Samedi 16 mars 2024 – 23h12 : Deux jeunes hommes discutent de La Fille mal gardée, qu’ils viennent de voir à Garnier. Le ballet classique le plus ancien au répertoire avait de quoi nourrir leurs débats…
« Tu n’en avais vraiment jamais entendu parler ?
– Non, jamais. Mais en même temps, ce n’est qu’un ballet-pantomime, tu vois bien que ce n’est pas non plus un joyau du répertoire. Tout y est caricatural. Il n’y a pas de grand thème orchestral et le pitch est sommaire : on est à la campagne, une jeune fille est amoureuse d’un beau jeune homme, sa mère veut la marier à un autre, plus fortuné, avant que finalement, l’amour ne triomphe. Fin de l’histoire.
– Tu n’es pas juste ! Côté musique, le hautbois assure des solos délicieux. La gestuelle quant à elle est exagérée, mais c’est ce qui conquiert le public. Je te l’accorde, on s’enfonce dans le grivois et le comique de situation toutes les cinq minutes : mais la salle savait ce qu’elle allait voir !
– Mouais. Enfin, il y a quand même des poulets qui dansent…

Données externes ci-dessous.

Lemma find_incl_None p lo hi :
  find_incl p lo hi = None <-> forall m, lo <= m <= hi -> p m = false.
Proof.
  unfold find_incl. rewrite find_upto_None.
  split; intros H m ?; apply H; lia.
Qed.

Lemma find_cte_incl p lo hi : lo <= hi -> find_cte p lo hi = find_incl p lo hi.
Proof.
  intros. unfold find_cte, find_incl.
  by replace (S (Z.to_nat (hi - lo))) with (Z.to_nat (hi - lo + 1)) by lia.
Qed.

(** ** Tables: a table is its list of rows *)

Section tables.
Context {A : Type}.
Implicit Types (p : A -> bool) (f : A -> A) (t : list A).

(** [SELECT ... WHERE p]. *)
Definition select p t : list A := List.filter p t.
(** [SELECT ... WHERE p] with [fetch_optional]. *)
Definition select1 p t : option A := head (select p t).
(** [UPDATE ... SET f WHERE p]. *)
Definition update_where p f t : list A := map (fun r => if p r then f r else r) t.
(** [DELETE ... WHERE p]. *)
Definition delete_where p t : list A := List.filter (fun r => negb (p r)) t.
(** [SELECT COUNT(...) WHERE p]. *)
Definition count_where p t : Z := Z.of_nat (length (select p t)).

Lemma elem_of_select p t r : r ∈ select p t <-> r ∈ t /\ p r = true.
Proof. unfold select. rewrite !list_elem_of_In, filter_In. done. Qed.

Lemma elem_of_delete_where p t r : r ∈ delete_where p t <-> r ∈ t /\ p r = false.
Proof.
  unfold delete_where. rewrite !list_elem_of_In, filter_In, negb_true_iff. done.
Qed.

Lemma elem_of_update_where p f t r :
  r ∈ update_where p f t <->
  exists r0, r0 ∈ t /\ r = if p r0 then f r0 else r0.
Proof.
  unfold update_where. rewrite list_elem_of_In, in_map_iff.
  setoid_rewrite list_elem_of_In.
  split; intros (r0 & ? & ?); exists r0; by subst.
Qed.

Lemma select1_Some p t r : select1 p t = Some r -> r ∈ t /\ p r = true.
Proof.
  unfold select1. intros H. apply elem_of_select.
  destruct (select p t) eqn:E; simplify_eq/=. set_solver.
Qed.

Lemma select1_only p t r :
  r ∈ t -> p r = true -> (forall r', r' ∈ t -> p r' = true -> r' = r) -> select1 p t = Some r.
Proof.
  intros Hr Hp Hu. destruct (select1 p t) as [r'|] eqn:E.
  - apply select1_Some in E as [? ?]. f_equal. by apply Hu.
  - unfold select1 in E. assert (r ∈ select p t) as Hin by (by apply elem_of_select).
    destruct (select p t); [by apply not_elem_of_nil in Hin|done].
Qed.

Lemma select1_None p t : select1 p t = None <-> forall r, r ∈ t -> p r = false.
Proof.
  unfold select1. destruct (select p t) as [|r l] eqn:E; simpl.
  - split; [|done]. intros _ r Hr. destruct (p r) eqn:Ep; [|done].
    assert (r ∈ select p t) as Hin by (by apply elem_of_select).
    rewrite E in Hin. set_solver.
  - split; [done|]. intros H. exfalso.
    assert (r ∈ select p t) as [Hin Hp]%elem_of_select by (rewrite E; set_solver).
    rewrite H in Hp; done.
Qed.

Lemma existsb_false p t : existsb p t = false <-> forall r, r ∈ t -> p r = false.
Proof.
  split.
  - intros H r Hr. destruct (p r) eqn:E; [|done].
    assert (existsb p t = true); [|congruence].
    apply existsb_exists. exists r. rewrite <- list_elem_of_In. done.
  - intros H. destruct (existsb p t) eqn:E; [|done].
    apply existsb_exists in E as (r & Hr%list_elem_of_In & Hp). rewrite H in Hp; done.
Qed.

Lemma existsb_true p t : existsb p t = true <-> exists r, r ∈ t /\ p r = true.
Proof. rewrite existsb_exists. setoid_rewrite list_elem_of_In. done. Qed.

Lemma forallb_false_exists p t : forallb p t = false -> exists r, r ∈ t /\ p r = false.
Proof.
  induction t as [|r t IH]; simpl; [done|]. intros [H|H]%andb_false_iff.
  - exists r. set_solver.
  - destruct (IH H) as (r' & ? & ?). exists r'. set_solver.
Qed.

Lemma count_where_zero p t : count_where p t = 0 <-> forall r, r ∈ t -> p r = false.
Proof.
  unfold count_where. split.
  - intros H r Hr. destruct (p r) eqn:E; [|done].
    assert (r ∈ select p t) as Hin by (by apply elem_of_select).
    destruct (select p t); [set_solver|simpl in H; lia].
  - intros H. destruct (select p t) as [|r l] eqn:E; [done|].
    assert (r ∈ select p t) as [? Hp]%elem_of_select by (rewrite E; set_solver).
    rewrite H in Hp; done.
Qed.
End tables.

#[export] Hint Rewrite @elem_of_select @elem_of_delete_where @elem_of_update_where
  @existsb_true @existsb_false : basis_bool.

(** A column that is a key stays one when rows are deleted or updated
    without touching it. *)
Section keys.
Context {A K : Type}.
Implicit Types (k : A -> K).

Lemma NoDup_delete_where (p : A -> bool) k t :
  NoDup (map k t) -> NoDup (map k (delete_where p t)).
Proof.
  induction t as [|r t IH]; simpl; [done|]. intros [Hr Ht]%NoDup_cons.
  destruct (p r); simpl; [by apply IH|]. apply NoDup_cons. split; [|by apply IH].
  rewrite !list_elem_of_In, in_map_iff in *. intros (r' & He & Hin). apply Hr.
  exists r'. split; [done|]. apply filter_In in Hin. tauto.
Qed.

Lemma map_update_where (p : A -> bool) (f : A -> A) k t :
  (forall r, k (f r) = k r) -> map k (update_where p f t) = map k t.
Proof.
  intros Hk. unfold update_where. rewrite List.map_map. apply List.map_ext.
  intros r. destruct (p r); auto.
Qed.

Lemma map_update_where_p (p : A -> bool) (f : A -> A) k t :
  (forall r, r ∈ t -> p r = true -> k (f r) = k r) -> map k (update_where p f t) = map k t.
Proof.
  intros Hk. unfold update_where. rewrite List.map_map. apply List.map_ext_in.
  intros r Hr%list_elem_of_In. destruct (p r) eqn:E; auto.
Qed.

Lemma NoDup_map_app k t r :
  NoDup (map k t) -> (forall r', r' ∈ t -> k r' <> k r) -> NoDup (map k (t ++ [r])).
Proof.
  intros Ht Hr. rewrite List.map_app. apply NoDup_app. split_and!; [done| |].
  - intros x (r' & <- & Hin%list_elem_of_In)%list_elem_of_In%in_map_iff Hx.
    simpl in Hx. apply list_elem_of_singleton in Hx. by eapply Hr.
  - simpl. apply NoDup_singleton.
Qed.

Lemma NoDup_map_inj k t r1 r2 :
  NoDup (map k t) -> r1 ∈ t -> r2 ∈ t -> k r1 = k r2 -> r1 = r2.
Proof.
  induction t as [|r t IH]; simpl; [set_solver|].
  intros [Hr Ht]%NoDup_cons H1 H2 He.
  assert (forall r', r' ∈ t -> k r' ∈ map k t) as Hin.
  { intros r' ?. apply list_elem_of_In, in_map. by apply list_elem_of_In. }
  apply elem_of_cons in H1 as [E1|H1]; apply elem_of_cons in H2 as [E2|H2].
  - congruence.
  - subst r1. exfalso. apply Hr. rewrite He. by apply Hin.
  - subst r2. exfalso. apply Hr. rewrite <- He. by apply Hin.
  - by apply IH.
Qed.
End keys.

(** ** Sums over a column *)

Definition sum_of {A} (f : A -> Z) (t : list A) : Z := foldr (fun r acc => f r + acc) 0 t.

(** SQLite's [SUM] over an integer column: an error when the total leaves
    [i64]. (The columns summed are non-negative, so a partial sum overflows
    only when the total does.) *)
Definition sql_sum {A} (f : A -> Z) (t : list A) : option Z :=
  let s := sum_of f t in if bool_decide (is_i64 s) then Some s else None.

Lemma sum_of_app {A} (f : A -> Z) t1 t2 : sum_of f (t1 ++ t2) = sum_of f t1 + sum_of f t2.
Proof. induction t1; simpl; lia. Qed.

Lemma sum_of_nonneg {A} (f : A -> Z) t : (forall r, r ∈ t -> 0 <= f r) -> 0 <= sum_of f t.
Proof.
  induction t as [|r t IH]; simpl; [lia|]. intros H.
  pose proof (H r ltac:(set_solver)). specialize (IH ltac:(set_solver)). lia.
Qed.

Lemma sum_of_ext {A} (f g : A -> Z) t :
  (forall r, r ∈ t -> f r = g r) -> sum_of f t = sum_of g t.
Proof.
  induction t as [|r t IH]; simpl; [done|]. intros H.
  rewrite H, IH by set_solver. done.
Qed.

Lemma sum_of_select_update {A} (f : A -> Z) (q p : A -> bool) (g : A -> A) t :
  (forall r, f (g r) = f r) -> (forall r, q (g r) = q r) ->
  sum_of f (select q (update_where p g t)) = sum_of f (select q t).
Proof.
  intros Hf Hq. induction t as [|r t IH]; simpl; [done|].
  assert (q (if p r then g r else r) = q r) as -> by (destruct (p r); auto).
  destruct (q r); simpl; [|done]. rewrite IH. destruct (p r); rewrite ?Hf; done.
Qed.

Lemma sum_of_select_delete {A} (f : A -> Z) (q p : A -> bool) t :
  (forall r, r ∈ t -> 0 <= f r) ->
  sum_of f (select q (delete_where p t)) <= sum_of f (select q t).
Proof.
  induction t as [|r t IH]; simpl; [lia|]. intros H.
  pose proof (H r ltac:(set_solver)). specialize (IH ltac:(set_solver)).
  destruct (p r), (q r) eqn:E; simpl; rewrite ?E; simpl; lia.
Qed.

(** ** Options *)

(** [Option::unwrap_or]. *)
Definition unwrap_or {A} (d : A) (o : option A) : A := from_option id d o.

(** ** Powers of two *)

Fixpoint pos_ctz (p : positive) : Z :=
  match p with
  | xO q => 1 + pos_ctz q
  | _ => 0
  end.

(** [u32::trailing_zeros] ([32] for zero). *)
Definition trailing_zeros (n : Z) : Z :=
  match n with Zpos p => pos_ctz p | _ => 32 end.

(** [u32::is_power_of_two]: exactly one bit is set. *)
Definition is_power_of_two (n : Z) : bool := (0 <? n) && (Z.land n (n - 1) =? 0).

Lemma pos_ctz_nonneg p : 0 <= pos_ctz p.
Proof. induction p; simpl; lia. Qed.

Lemma pos_power_of_two p :
  Z.land (Zpos p) (Zpos p - 1) = 0 -> Zpos p = 2 ^ pos_ctz p.
Proof.
  induction p as [p IH|p IH|]; intros H; simpl pos_ctz.
  - exfalso. assert (Z.land (2 * Z.pos p + 1) (2 * Z.pos p) = 2 * Z.pos p) as E.
    { apply Z.bits_inj'. intros n Hn.
      destruct (decide (n = 0)) as [->|].
      - rewrite Z.land_spec, !Z.testbit_even_0. apply andb_false_r.
      - replace n with (Z.succ (n - 1)) by lia.
        rewrite Z.land_spec, Z.testbit_odd_succ, Z.testbit_even_succ by lia.
        apply andb_diag. }
    replace (Z.pos p~1 - 1) with (2 * Z.pos p) in H by lia.
    change (Z.pos p~1) with (2 * Z.pos p + 1) in H. lia.
  - rewrite Z.add_comm, Z.pow_add_r by (pose proof (pos_ctz_nonneg p); lia).
    rewrite <- IH; [lia|].
    assert (Z.land (2 * Z.pos p) (2 * Z.pos p - 1) = 2 * Z.land (Z.pos p) (Z.pos p - 1)) as E.
    { apply Z.bits_inj'. intros n Hn.
      destruct (decide (n = 0)) as [->|].
      - rewrite Z.land_spec, !Z.testbit_even_0. done.
      - replace n with (Z.succ (n - 1)) by lia.
        rewrite Z.land_spec, !Z.testbit_even_succ, Z.land_spec by lia.
        replace (2 * Z.pos p - 1) with (2 * (Z.pos p - 1) + 1) by lia.
        rewrite Z.testbit_odd_succ by lia. done. }
    change (Z.pos p~0) with (2 * Z.pos p) in H. lia.
  - done.
Qed.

– Il y a bien des rats dans Casse-Noisette ! Et puis, ce serait injuste de réduire la pièce à un enchaînement de gags. Tu ne mentionnes ni les danses en groupe, qui sont fabuleuses, ni les décors très inspirés.
– La vraie inspiration, si tu veux mon avis, c’est celle qu’a eue le chorégraphe Frederick Ashton avec cette version de 1960, en ne nous inventant pas des danseurs nus qui crient dans tous les sens. Forcément, quand on livre une mise en scène respectueuse de l’esprit classique, ici d’une pièce de Jean Dauberval créée en 1789, on obtient un résultat agréable à l’œil. Ca a au moins le mérite de nous rappeler qu’on peut encore aller à l’opéra, se laisser porter par une belle performance, fluide et délicate, oublier ses problèmes, sans se heurter à l’hermétisme d’une création trop intelligente pour être comprise. Là, au moins, le risque était écarté.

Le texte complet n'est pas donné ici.